Occasional thoughts on business process management, eprocurement, customer service, the dark art of sales and the creatures that inhabit these worlds.

Wednesday, June 14, 2006

Business Process Owners touch other peoples stuff

This is a big conundrom in the process management world - when your business is structured in a vertical org-chart or traditional cost centre model and you start down the path of business process improvement just about everyone will tell you that you need Business Process Owners (BPO). They are champions responsible and accountable for the process end-to-end regardless of the edge-to-edge execution across divisional lines.

What that actually means is the BPO needs to be authorised to make changes to processes and tasks within the divisions that intersect with their process. In other words - they touch other people's stuff!

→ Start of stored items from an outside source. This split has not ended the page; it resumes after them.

Lemma advances_main_body (fuel : nat) (made : res MetaAI) :
  advances
    (try_except
       (bind (new_MetaAI made)
             (fun ai => flow_conversation fill fuel ai 3 2))
       (fun e =>
          if isinstance e KeyboardInterrupt then
            bind (effect (PrintedPlain shutdown_notice))
                 (fun _ => ret (Some tt))
          else if isinstance e Exception then
            bind (logging_error (init_failed_text e))
                 (fun _ => ret (Some tt))
          else raise e)).
Proof.
  assert (Hn : advances (new_MetaAI made)).
  { intros w. apply later_refl. }
  unfold logging_error, flow_conversation.
  frame_with ltac:(first [exact Hn | apply advances_flow_loop]).
Qed.

(** X16.  Whatever happens in between (the constructor fails, the user
    leaves or interrupts, input runs out, an exception escapes), the
    farewell is the last thing [main] shows, after the opening screen
    and everything shown since; input is only consumed. *)
Theorem main_says_goodbye_last (fuel : nat) (made : res MetaAI) (w : world) :
  let w' := snd (main fill fuel made w) in
  (exists shown, out w' = out w ++ main_screen ++ shown ++ [goodbye]) /\
  (exists read, stdin w = read ++ stdin w').
Proof.
  rewrite main_unfold. unfold try_finally.
  pose proof (advances_main_body fuel made (emit w main_screen))
    as ([read Hr] & _ & _ & [shown Hs]).
  match goal with
  | |- context [try_except ?b ?h (emit w main_screen)] =>
      destruct (try_except b h (emit w main_screen)) as [r w1]
  end.
  simpl in *. split.
  - exists shown. rewrite Hs. now rewrite <- !app_assoc.
  - now exists read.
Qed.

(** X17.  [main] lets no [Exception] and no [KeyboardInterrupt] out:
    an exception that leaves [main] is an instance of neither. *)
Theorem main_catches_exceptions (fuel : nat) (made : res MetaAI)
        (w w' : world) (e : exn) :
  main fill fuel made w = (Raise e, w') ->
  isinstance e KeyboardInterrupt = false /\ isinstance e Exception = false.
Proof.
  rewrite main_unfold. unfold try_finally, try_except.
  destruct (bind (new_MetaAI made) _ (emit w main_screen)) as [[r|e0] w1].
  - discriminate.
  - destruct (isinstance e0 KeyboardInterrupt) eqn:Hk.
    + unfold bind, effect, ret. simpl. discriminate.
    + destruct (isinstance e0 Exception) eqn:He.
      * unfold bind, logging_error, effect, ret. simpl. discriminate.
      * unfold raise. simpl. intros H. inversion H. subst. auto.
Qed.

(** X18.  When the constructor of the service raises an [Exception],
    [main] logs it and says goodbye: no input is read and no call is
    made. *)
Theorem constructor_failure_is_logged (fuel : nat) (e : exn) (w : world) :
  isinstance e Exception = true ->
  main fill fuel (Raise e) w =
  (Val (Some tt),
   emit w (main_screen ++ [Logged ERROR (init_failed_text e); goodbye])).
Proof.
  intros He. rewrite main_unfold.
  assert (Hk : isinstance e KeyboardInterrupt = false).
  { destruct (isinstance e KeyboardInterrupt) eqn:Hk; [|reflexivity].
    destruct (interrupt_not_caught e Hk) as [_ Hn]. congruence. }
  unfold try_finally, try_except, bind, new_MetaAI. rewrite Hk, He.
  unfold logging_error, console_print, effect, ret. simpl.
  same_world.
Qed.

How do you reconcile that in senior management meetings?

I don't think there are any easy answers to this however I have heard of a few approaches to it, some very radical, others less so.

Extreme radical approach - transfer the IT budget out of the CIO role and into the CPO (Chief Process Officer). Budget only gets allocated on a process basis rather than a divisional basis. Of course you probably need to appoint a CPO first. This is for the maturity level 5 organisation perhaps.

Less radical - identify a set of KPIs for the Divisional Managers that are based around the performance of end-to-end process quality and link them to the annual performance bonuses.

Least radical - define service level agreements between the divisions and measure and monitor the process hand off activities and publish the measurements (effectively a leader board/shame list).

BPO's need the authority to make changes in order to improve a process even though the executors of the changes may not be in their reporting line. Indeed, an improvement to a specific process in one area may directly correlate to an increase in cost or responsibility within a division and come with little or no direct benefit. People in general loathe to have multiple bosses as the prioritisation of issues inevitably clash. Companies need to find ways of achieving the process improvements necessary without tearing the business to pieces.

I think in the end the relationship, and maturity, of the senior management team is pivotal in resolving this challenge. Finding common enterprise level goals and methods of measuring and reporting on these is perhaps a good place to start.